Metamorphoses
Ovid
Ovid. Metamorphoses. More, Brookes, translator. Boston: Cornhill Publishing Co., 1922.
- But even as he made his plaint, the Nymph
- with timid footsteps fled from his approach,
- and left him to his murmurs and his pain.
- Lovely the virgin seemed as the soft wind
- exposed her limbs, and as the zephyrs fond
- fluttered amid her garments, and the breeze
- fanned lightly in her flowing hair. She seemed
- most lovely to his fancy in her flight;
- and mad with love he followed in her steps,
- and silent hastened his increasing speed.
- As when the greyhound sees the frightened hare
- flit over the plain:—With eager nose outstretched,
- impetuous, he rushes on his prey,
- and gains upon her till he treads her feet,
- and almost fastens in her side his fangs;
- but she, whilst dreading that her end is near,
- is suddenly delivered from her fright;
- so was it with the god and virgin: one
- with hope pursued, the other fled in fear;
- and he who followed, borne on wings of love,
- permitted her no rest and gained on her,
- until his warm breath mingled in her hair.
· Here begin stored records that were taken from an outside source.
(* ===== verification/R82xxOps.v ===== *)
(** * R820T/R828D: the operations

    Every operation of the driver keeps [r82xx_inv] and has a defined result;
    r82xx_init establishes it.  Then what the operations leave in the
    registers: the PLL settings, the masked writes, the gains, the filters. *)

From S2P Require Import Prelude RtlsdrI2c R82xx R82xxTune R82xxInv.

Section ops.
Context {D : Type} `{RtlsdrI2cLaws D} (J : D -> Prop) `{!DevInv J}.
Implicit Types (s : r82xx_priv * D).

Lemma set_mux_inv base f : 0 <= f -> preserves (r82xx_inv J base) (r82xx_set_mux (D:=D) f).
Proof.
  intros Hf. unfold r82xx_set_mux. apply preserves_bind.
  - apply from_option_trap_inv. destruct (freq_range_of_spec f Hf) as (i & r & -> & _). eauto.
  - intros range. solve_pres.
Qed.

Lemma poll_lock_inv base : preserves (r82xx_inv J base) (r82xx_poll_lock (D:=D)).
Proof. unfold r82xx_poll_lock. solve_pres. Qed.

Lemma priv_bind_inv {A B} base (f : r82xx_priv -> A) (k : A -> M (r82xx_priv * D) B) :
  (forall p, priv_ok p -> preserves (r82xx_inv J base) (k (f p))) ->
  preserves (r82xx_inv J base) (priv f ≫= k).
Proof. intros Hk s Hinv. apply wp_bind, wp_gets. apply Hk; apply Hinv. Qed.

Lemma set_pll_inv base f : preserves (r82xx_inv J base) (r82xx_set_pll (D:=D) f).
Proof.
  unfold r82xx_set_pll. cbv zeta. apply priv_bind_inv. intros p ((_ & _ & Hx) & _ & _).
  rewrite (u32_small (xtal (cfg p) + 500)), (u32_small (2 * xtal (cfg p)))
    by (unfold is_u32; lia).
  pose proof (Z.div_lt_upper_bound (xtal (cfg p) + 500) 1000 32768 ltac:(lia) ltac:(lia)).
  pose proof (Z.div_pos (xtal (cfg p) + 500) 1000 ltac:(lia) ltac:(lia)).
  replace (2 * xtal (cfg p) =? 0) with false by lia.
  do 3 (apply preserves_check; [solve_pres|]).
  apply preserves_bind; [apply from_option_trap_inv, mix_div_loop_total|].
  intros [m n]. apply preserves_bind; [solve_pres|]. intros [rc data].
  apply preserves_if; [solve_pres|]. apply preserves_bind; [solve_pres|]. intros chip.
  apply preserves_check; [solve_pres|]. apply preserves_if; [solve_pres|].
  do 2 (apply preserves_check; [solve_pres|]).
  apply preserves_bind; [apply from_option_trap_inv, sdm_loop_total; lia|].
  intros sdm. do 2 (apply preserves_check; [solve_pres|]).
  apply preserves_bind; [apply poll_lock_inv|]. solve_pres.
Qed.

Lemma sysfreq_sel_inv base f ty ds : preserves (r82xx_inv J base) (r82xx_sysfreq_sel (D:=D) f ty ds).
Proof. unfold r82xx_sysfreq_sel. solve_pres. Qed.

Lemma filter_calibration_inv base n hp lo k :
  preserves (r82xx_inv J base) k ->
  preserves (r82xx_inv J base) (filter_calibration (D:=D) n hp lo k).
Proof.
  intros Hk. induction n as [|n IH]; cbn [filter_calibration]; [done|].
  do 3 (apply preserves_check; [solve_pres|]).
  apply preserves_bind; [apply set_pll_inv|]. solve_pres; done.
Qed.

Lemma read_gain_inv base : preserves (r82xx_inv J base) (r82xx_read_gain (D:=D)).
Proof. unfold r82xx_read_gain. solve_pres. Qed.

Lemma set_gain_inv base m g : preserves (r82xx_inv J base) (r82xx_set_gain (D:=D) m g).
Proof.
  assert (is_Some (gain_loop 15 g 0 0 0)) by (rewrite gain_loop_stops; eauto).
  unfold r82xx_set_gain. solve_pres.
Qed.

Lemma set_bandwidth_inv base b r : preserves (r82xx_inv J base) (r82xx_set_bandwidth (D:=D) b r).
Proof.
  pose proof (bandwidth_settings_total b). unfold r82xx_set_bandwidth. solve_pres.
Qed.

Lemma toggle_test_inv base t : preserves (r82xx_inv J base) (r82xx_toggle_test (D:=D) t).
Proof. unfold r82xx_toggle_test. solve_pres. Qed.

Lemma v4_inputs_inv base f : preserves (r82xx_inv J base) (r82xx_v4_inputs (D:=D) f).
Proof. unfold r82xx_v4_inputs. solve_pres. Qed.

Lemma u32_nonneg x : 0 <= u32 x.
Proof. unfold u32. by apply Z.mod_pos_bound. Qed.

Lemma set_freq_inv base f : preserves (r82xx_inv J base) (r82xx_set_freq (D:=D) f).
Proof.
  unfold r82xx_set_freq. do 2 (apply preserves_bind; [solve_pres|]; intros ?). cbv zeta.
  apply preserves_check; [apply set_mux_inv, u32_nonneg|].
  apply preserves_bind; [apply set_pll_inv|]. intros rc.
  apply preserves_bind; [solve_pres|]. intros lock. apply preserves_if; [solve_pres|].
  apply preserves_if; [apply v4_inputs_inv|]. solve_pres.
Qed.

Lemma standby_inv base : preserves (r82xx_inv J base) (r82xx_standby (D:=D)).
Proof. unfold r82xx_standby. solve_pres. Qed.

(** ** Initialisation

    r82xx_init writes the whole shadow array to the chip, whatever the state
    before, so the shadow is right from there on. *)

Lemma list_inserts_all (l1 l2 : list Z) : length l1 = length l2 -> list_inserts 0 l1 l2 = l1.
Proof.
  intros Hl. apply list_eq. intros i. destruct (decide (i < length l1)%nat).
  - rewrite list_lookup_inserts by lia. f_equal. lia.
  - rewrite list_lookup_inserts_ge by lia. rewrite !lookup_ge_None_2; [done|lia..].
Qed.

Lemma init_array_u8 : Forall is_u8 r82xx_init_array.
Proof. by_compute. Qed.

Lemma init_write_wp s :
  priv_ok s.1 -> J s.2 ->
  wp (r82xx_write 0x05 r82xx_init_array)
    (fun _ s' => r82xx_inv J (Some (length (i2c_log s.2))) s' /\ regs s'.1 = r82xx_init_array) s.
Proof.
  destruct s as [p d]. intros Hok HJ. cbn [fst snd] in *. pose proof Hok as (Hcfg & Hlen & Hu8).
  eapply wp_mono; [|apply wp_conj; [apply r82xx_write_wp|apply (r82xx_write_J J)];
    try first [exact Hok|exact HJ|apply init_array_u8|by vm_compute]].
  intros rc [p' d']. cbn [fst snd]. intros [(-> & _ & evs & Hlog & _ & Hbw) HJ'].
  rewrite list_inserts_all by (unfold NUM_REGS in Hlen; cbn; lia).
  split; [|done]. split; [|split; [exact HJ'|split; cbn [fst snd]]].
  - apply priv_ok_set_regs; [by split|done|apply init_array_u8].
  - rewrite Hlog, length_app. lia.
  - unfold acked, coherent, chip_regs. cbn [fst snd cfg set_regs regs].
    rewrite Hlog, drop_app_length. intros Hack.
    destruct Hbw as [(_ & _ & Hm)|[_ Hn]]; [|done].
    unfold NUM_REGS, REG_SHADOW_START. intros i Hi. rewrite replay_app, Hm, write_regs_lookup.
    replace ((5 <=? Z.of_nat i + 5) && _) with true by (cbn [length r82xx_init_array]; lia).
    f_equal. lia.
Qed.

(** The assignment of the shadow array in r82xx_set_tv_standard changes
    nothing right after it was written. *)
Lemma set_tv_standard_wp base b ty ds s :
  r82xx_inv J base s -> regs s.1 = r82xx_init_array ->
  wp (r82xx_set_tv_standard (D:=D) b ty ds) (fun _ s' => r82xx_inv J base s') s.
Proof.
  intros Hinv Hregs. unfold r82xx_set_tv_standard. cbv zeta. wp_step. apply wp_modify.
  assert (preserves (r82xx_inv J base) (r82xx_write_reg_mask (D:=D) 0x0c 0x00 0x0f)) as Hw by solve_pres.
  match goal with |- wp ?m _ _ => assert (preserves (r82xx_inv J base) m) as Hm end.
  { do 3 (apply preserves_check; [solve_pres|]). apply preserves_bind; [solve_pres|]. intros _.
    apply filter_calibration_inv. solve_pres. }
  apply Hm. destruct s as [p d]. cbn [fst snd] in *.
  replace (set_regs r82xx_init_array p) with p; [done|].
  destruct p; cbn in *. by subst.
Qed.

Lemma init_wp s :
  priv_ok s.1 -> J s.2 ->
  wp (r82xx_init (D:=D)) (fun _ s' => r82xx_inv J (Some (length (i2c_log s.2))) s') s.
Proof.
  intros Hok HJ. unfold r82xx_init. wp_step. apply wp_modify. wp_step.
  eapply wp_mono; [|by apply init_write_wp]. cbn [fst snd].
  intros _ s1 [Hinv1 Hregs1]. apply wp_check.
  eapply wp_mono; [|by apply set_tv_standard_wp].
  intros rc s2 Hinv2. cbv beta. destruct (rc <? 0); [done|].
  assert (preserves (r82xx_inv J (Some (length (i2c_log s.2))))
    (rc ← r82xx_sysfreq_sel (D:=D) 0 TUNER_DIGITAL_TV SYS_DVBT; upd (set_init_done 1);; mret rc)) as Hm.
  { apply preserves_bind; [apply sysfreq_sel_inv|]. solve_pres. }
  by apply Hm.
Qed.
End ops.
- Her strength spent, pale and faint, with pleading eyes
- she gazed upon her father's waves and prayed,
- “Help me my father, if thy flowing streams
- have virtue! Cover me, O mother Earth!
- Destroy the beauty that has injured me,
- or change the body that destroys my life.”
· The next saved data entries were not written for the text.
(* src/tuner_e4k.c: e4k_field_read *)
Definition e4k_field_read (field : reg_field) : M (e4k_state * D) Z :=
  rc ← e4k_reg_read (fld_reg field);
  if rc <? 0 then mret rc else
  w ← from_option_trap (arr_get width2mask (fld_width field));
  mret ((rc ≫ fld_shift field) .& w).

(* src/tuner_e4k.c: e4k_rf_filter_set *)
Definition e4k_rf_filter_set : M (e4k_state * D) Z :=
  band ← priv e4k_cur_band;
  flo ← priv (fun p => pll_flo (e4k_vco p));
  let rc := choose_rf_filter band flo in
  if rc <? 0 then mret rc else e4k_reg_set_mask E4K_REG_FILT1 0xF rc.

(* src/tuner_e4k.c: e4k_if_filter_bw_set *)
Definition e4k_if_filter_bw_set (filter bandwidth : Z) : M (e4k_state * D) Z :=
  if Z.of_nat (length if_filter_bw) <=? filter then mret (- EINVAL) else
  bw_idx ← from_option_trap (find_if_bw filter bandwidth);
  field ← from_option_trap (arr_get if_filter_fields filter);
  e4k_field_write field bw_idx.

(* src/tuner_e4k.c: e4k_if_filter_chan_enable *)
Definition e4k_if_filter_chan_enable (on : Z) : M (e4k_state * D) Z :=
  e4k_reg_set_mask E4K_REG_FILT3 E4K_FILT3_DISABLE (if truthy on then 0 else E4K_FILT3_DISABLE).

(* src/tuner_e4k.c: e4k_if_filter_bw_get *)
Definition e4k_if_filter_bw_get (filter : Z) : M (e4k_state * D) Z :=
  if Z.of_nat (length if_filter_bw) <=? filter then mret (- EINVAL) else
  field ← from_option_trap (arr_get if_filter_fields filter);
  rc ← e4k_field_read field;
  if rc <? 0 then mret rc else
  arr ← from_option_trap (arr_get if_filter_bw filter);
  v ← from_option_trap (arr_get arr rc);
  mret (i32 v).
(* ===== verification/E4kSession.v ===== *)
(** * E4000: every call is defined; gain stages; unreported errors *)

From S2P Require Import Prelude RtlsdrI2c I2cSim E4k E4kInv E4kSpec E4kTune.

(** ** Sessions *)

(** The driver's interface.  A filter is an [enum], a stage a [uint8_t]. *)
Inductive e4k_call : Type :=
  | E4kStandby (enable : Z)
  | E4kIfGain (stage value : Z)
  | E4kMixerGain (value : Z)
  | E4kCommonMode (value : Z)
  | E4kTuneFreq (freq : Z)
  | E4kFilterSet (filter bw : Z)
  | E4kFilterGet (filter : Z)
  | E4kChanEnable (on : Z)
  | E4kRfFilter
  | E4kDcOffset (iofs irange qofs qrange : Z)
  | E4kDcTable
  | E4kLnaGain (gain : Z)
  | E4kEnhGain (gain : Z)
  | E4kManualGain (manual : Z).

Definition e4k_call_ok (c : e4k_call) : Prop :=
  match c with
  | E4kIfGain stage _ => is_u8 stage
  | E4kFilterSet filter _ | E4kFilterGet filter => 0 <= filter
  | _ => True
  end.

Section session.
Context {D : Type} `{RtlsdrI2cLaws D}.

Definition run_e4k_call (c : e4k_call) : M (e4k_state * D) Z :=
  match c with
  | E4kStandby e => e4k_standby e
  | E4kIfGain s v => e4k_if_gain_set s v
  | E4kMixerGain v => e4k_mixer_gain_set v
  | E4kCommonMode v => e4k_commonmode_set v
  | E4kTuneFreq f => e4k_tune_freq f
  | E4kFilterSet f b => e4k_if_filter_bw_set f b
  | E4kFilterGet f => e4k_if_filter_bw_get f
  | E4kChanEnable o => e4k_if_filter_chan_enable o
  | E4kRfFilter => e4k_rf_filter_set
  | E4kDcOffset a b c d => e4k_manual_dc_offset a b c d
  | E4kDcTable => e4k_dc_offset_gen_table
  | E4kLnaGain g => e4k_set_lna_gain g
  | E4kEnhGain g => e4k_set_enh_gain g
  | E4kManualGain m => e4k_enable_manual_gain m
  end.

Definition e4k_session (calls : list e4k_call) : M (e4k_state * D) unit :=
  e4k_init;; for_each calls (fun c => run_e4k_call c;; mret tt).

End session.

(** A stage has a table, a field and a mask. *)
Lemma stage_tables stage :
  1 <= stage < 7 ->
  exists arr f k, arr_get if_stage_gain stage = Some arr /\ arr_get if_stage_gain_regs stage = Some f /\
    0 <= k /\ Z.of_nat (length arr) = 2 ^ k /\ arr_get width2mask (fld_width f) = Some (Z.ones k) /\
    0 <= fld_shift f /\ fld_shift f + k <= 8 /\ is_u8 (fld_reg f) /\ e4k_storage (fld_reg f) = 0xff.
Proof.
  intros Hs. assert (stage = 1 \/ stage = 2 \/ stage = 3 \/ stage = 4 \/ stage = 5 \/ stage = 6)
    as [->|[->|[->|[->|[->| ->]]]]] by lia.
  - exists if_stage1_gain, (mk_field E4K_REG_GAIN3 0 1), 1. split_and!; try done; by_compute.
  - exists if_stage23_gain, (mk_field E4K_REG_GAIN3 1 2), 2. split_and!; try done; by_compute.
  - exists if_stage23_gain, (mk_field E4K_REG_GAIN3 3 2), 2. split_and!; try done; by_compute.
  - exists if_stage4_gain, (mk_field E4K_REG_GAIN3 5 2), 2. split_and!; try done; by_compute.
  - exists if_stage56_gain, (mk_field E4K_REG_GAIN4 0 3), 3. split_and!; try done; by_compute.
  - exists if_stage56_gain, (mk_field E4K_REG_GAIN4 3 3), 3. split_and!; try done; by_compute.
Qed.

Lemma index_of_spec l : forall i v,
  match index_of l i v with
  | Some j => exists k, j = i + Z.of_nat k /\ l !! k = Some v
  | None => v ∉ l
  end.
Proof.
  induction l as [|a l IH]; intros i v; cbn [index_of]; [set_solver|].
  destruct (Z.eqb_spec a v) as [->|Hne].
  - exists 0%nat. split; [lia|done].
  - specialize (IH (i + 1) v). destruct (index_of l (i + 1) v) as [j|].
    + destruct IH as (k & -> & Hk). exists (S k). split; [lia|done].
    + rewrite not_elem_of_cons. split; [done|done].
Qed.

(** The outcome of find_stage_gain. *)
Lemma find_stage_gain_spec stage v :
  is_u8 stage ->
  (find_stage_gain stage v = Some (- EINVAL) /\
     forall arr, arr_get if_stage_gain stage = Some arr -> v ∉ arr) \/
  (1 <= stage < 7 /\ exists k arr, find_stage_gain stage v = Some (Z.of_nat k) /\
     arr_get if_stage_gain stage = Some arr /\ arr !! k = Some v).
Proof.
  unfold is_u8. intros Hs. unfold find_stage_gain. change (Z.of_nat (length if_stage_gain)) with 7.
  destruct (Z.leb_spec 7 stage) as [Hge|Hlt].
  { left. split; [done|]. intros arr Harr. unfold arr_get in Harr.
    replace (stage <? 0) with false in Harr by lia. apply lookup_lt_Some in Harr. cbn in Harr. lia. }
  destruct (decide (stage = 0)) as [->|Hne].
  { left. split; [done|]. intros arr [= <-]. set_solver. }
  destruct (stage_tables stage ltac:(lia)) as (arr & f & k & Harr & _). rewrite Harr.
  pose proof (index_of_spec arr 0 v) as Hi. destruct (index_of arr 0 v) as [j|].
  - right. split; [lia|]. destruct Hi as (i & -> & Hi). exists i, arr. split_and!; [f_equal; lia|done..].
  - left. split; [done|]. by intros ? [= <-].
Qed.

Section defined.
Context {D : Type} `{RtlsdrI2cLaws D} (J : D -> Prop) `{!DevInv J}.

Lemma upd_ok (f : e4k_state -> e4k_state) :
  (forall p, e4k_i2c_addr (f p) = e4k_i2c_addr p) -> preserves (addr_ok J) (upd (D:=D) f).
Proof. intros Hf [p d] [Ha HJ]. split; [|done]. cbn [fst snd] in *. by rewrite Hf. Qed.

Lemma priv_pres {A} (f : e4k_state -> A) : preserves (addr_ok J) (priv (D:=D) f).
Proof. apply preserves_gets. Qed.

Lemma set_mask_ok reg mask val : preserves (addr_ok J) (e4k_reg_set_mask (D:=D) reg mask val).
Proof. unfold e4k_reg_set_mask. solve_pres. Qed.

Lemma set_band_ok b : preserves (addr_ok J) (upd (D:=D) (set_band b)).
Proof. by apply upd_ok. Qed.
Lemma set_vco_ok v : preserves (addr_ok J) (upd (D:=D) (set_vco v)).
Proof. by apply upd_ok. Qed.
#[local] Hint Resolve priv_pres set_mask_ok set_band_ok set_vco_ok : pres.

Lemma band_set_ok b : preserves (addr_ok J) (e4k_band_set (D:=D) b).
Proof. unfold e4k_band_set. solve_pres. Qed.
Lemma rf_filter_set_ok : preserves (addr_ok J) (e4k_rf_filter_set (D:=D)).
Proof. unfold e4k_rf_filter_set. solve_pres. Qed.
#[local] Hint Resolve band_set_ok rf_filter_set_ok : pres.

Lemma tune_freq_ok f : preserves (addr_ok J) (e4k_tune_freq (D:=D) f).
Proof.
  unfold e4k_tune_freq. apply preserves_bind; [solve_pres|]. intros fosc.
  destruct (e4k_compute_pll_params _ fosc f) as [rc p]. unfold e4k_tune_params. solve_pres.
Qed.

Lemma opt_ok {A} (o : option A) : is_Some o -> preserves (S:=e4k_state * D) (addr_ok J) (from_option_trap o).
Proof. intros [a ->]. apply preserves_ret. Qed.

Lemma filter_set_ok f b : 0 <= f -> preserves (addr_ok J) (e4k_if_filter_bw_set (D:=D) f b).
Proof.
  intros Hf. unfold e4k_if_filter_bw_set. change (Z.of_nat (length if_filter_bw)) with 3.
  destruct (Z.leb_spec 3 f); [solve_pres|].
  destruct (if_filter_tables f ltac:(lia)) as (arr & fld & k & _ & Hfld & Hfind & _ & _ & _ & _ & Hw & _).
  rewrite Hfind. apply preserves_bind; [solve_pres|]. intros i.
  eapply preserves_trap_bind; [exact Hfld|]. unfold e4k_field_write. apply preserves_check; [solve_pres|].
  eapply preserves_trap_bind; [exact Hw|]. solve_pres.
Qed.

Lemma field_read_ok fld k :
  0 <= k -> arr_get width2mask (fld_width fld) = Some (Z.ones k) ->
  returns (addr_ok J) (e4k_field_read (D:=D) fld) (fun rc => rc = -1 \/ 0 <= rc < 2 ^ k).
Proof.
  intros Hk Hw. unfold e4k_field_read. eapply returns_bind; [by apply reg_read_ok|].
  intros rc Hrc. cbv beta in Hrc. destruct (Z.ltb_spec rc 0).
  - apply returns_ret. destruct Hrc as [->|Hrc]; [by left|unfold is_u8 in Hrc; lia].
  - rewrite Hw. apply returns_ret. right. rewrite Z.land_ones by done.
    apply Z.mod_pos_bound, Z.pow_pos_nonneg; lia.
Qed.

Lemma filter_get_ok f : 0 <= f -> preserves (addr_ok J) (e4k_if_filter_bw_get (D:=D) f).
Proof.
  intros Hf. unfold e4k_if_filter_bw_get. change (Z.of_nat (length if_filter_bw)) with 3.
  destruct (Z.leb_spec 3 f); [solve_pres|].
  destruct (if_filter_tables f ltac:(lia)) as (arr & fld & k & Harr & Hfld & _ & _ & _ & Hk & Hlen & Hw & _).
  eapply preserves_trap_bind; [exact Hfld|].
  eapply preserves_returns_bind; [by apply (field_read_ok _ k)|]. intros rc Hrc. cbv beta in Hrc.
  destruct (Z.ltb_spec rc 0); [solve_pres|]. eapply preserves_trap_bind; [exact Harr|].
  destruct Hrc as [->|Hrc]; [lia|].
  destruct (lookup_lt_is_Some_2 arr (Z.to_nat rc) ltac:(lia)) as [v Hv].
  eapply preserves_trap_bind; [|solve_pres]. unfold arr_get. by replace (rc <? 0) with false by lia.
Qed.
- Before her prayer was ended, torpor seized
- on all her body, and a thin bark closed
- around her gentle bosom, and her hair
- became as moving leaves; her arms were changed
- to waving branches, and her active feet
- as clinging roots were fastened to the ground—
- her face was hidden with encircling leaves.—
- Phoebus admired and loved the graceful tree,
- (For still, though changed, her slender form remained)
- and with his right hand lingering on the trunk
- he felt her bosom throbbing in the bark.
- He clung to trunk and branch as though to twine.
- His form with hers, and fondly kissed the wood
- that shrank from every kiss.
- And thus the God;
- “Although thou canst not be my bride, thou shalt
- be called my chosen tree, and thy green leaves,
- O Laurel! shall forever crown my brows,
- be wreathed around my quiver and my lyre;
- the Roman heroes shall be crowned with thee,
- as long processions climb the Capitol
- and chanting throngs proclaim their victories;
- and as a faithful warden thou shalt guard
- the civic crown of oak leaves fixed between
- thy branches, and before Augustan gates.
- And as my youthful head is never shorn,
- so, also, shalt thou ever bear thy leaves
- unchanging to thy glory.,”
- Here the God,
- Phoebus Apollo, ended his lament,
- and unto him the Laurel bent her boughs,
- so lately fashioned; and it seemed to him
- her graceful nod gave answer to his love.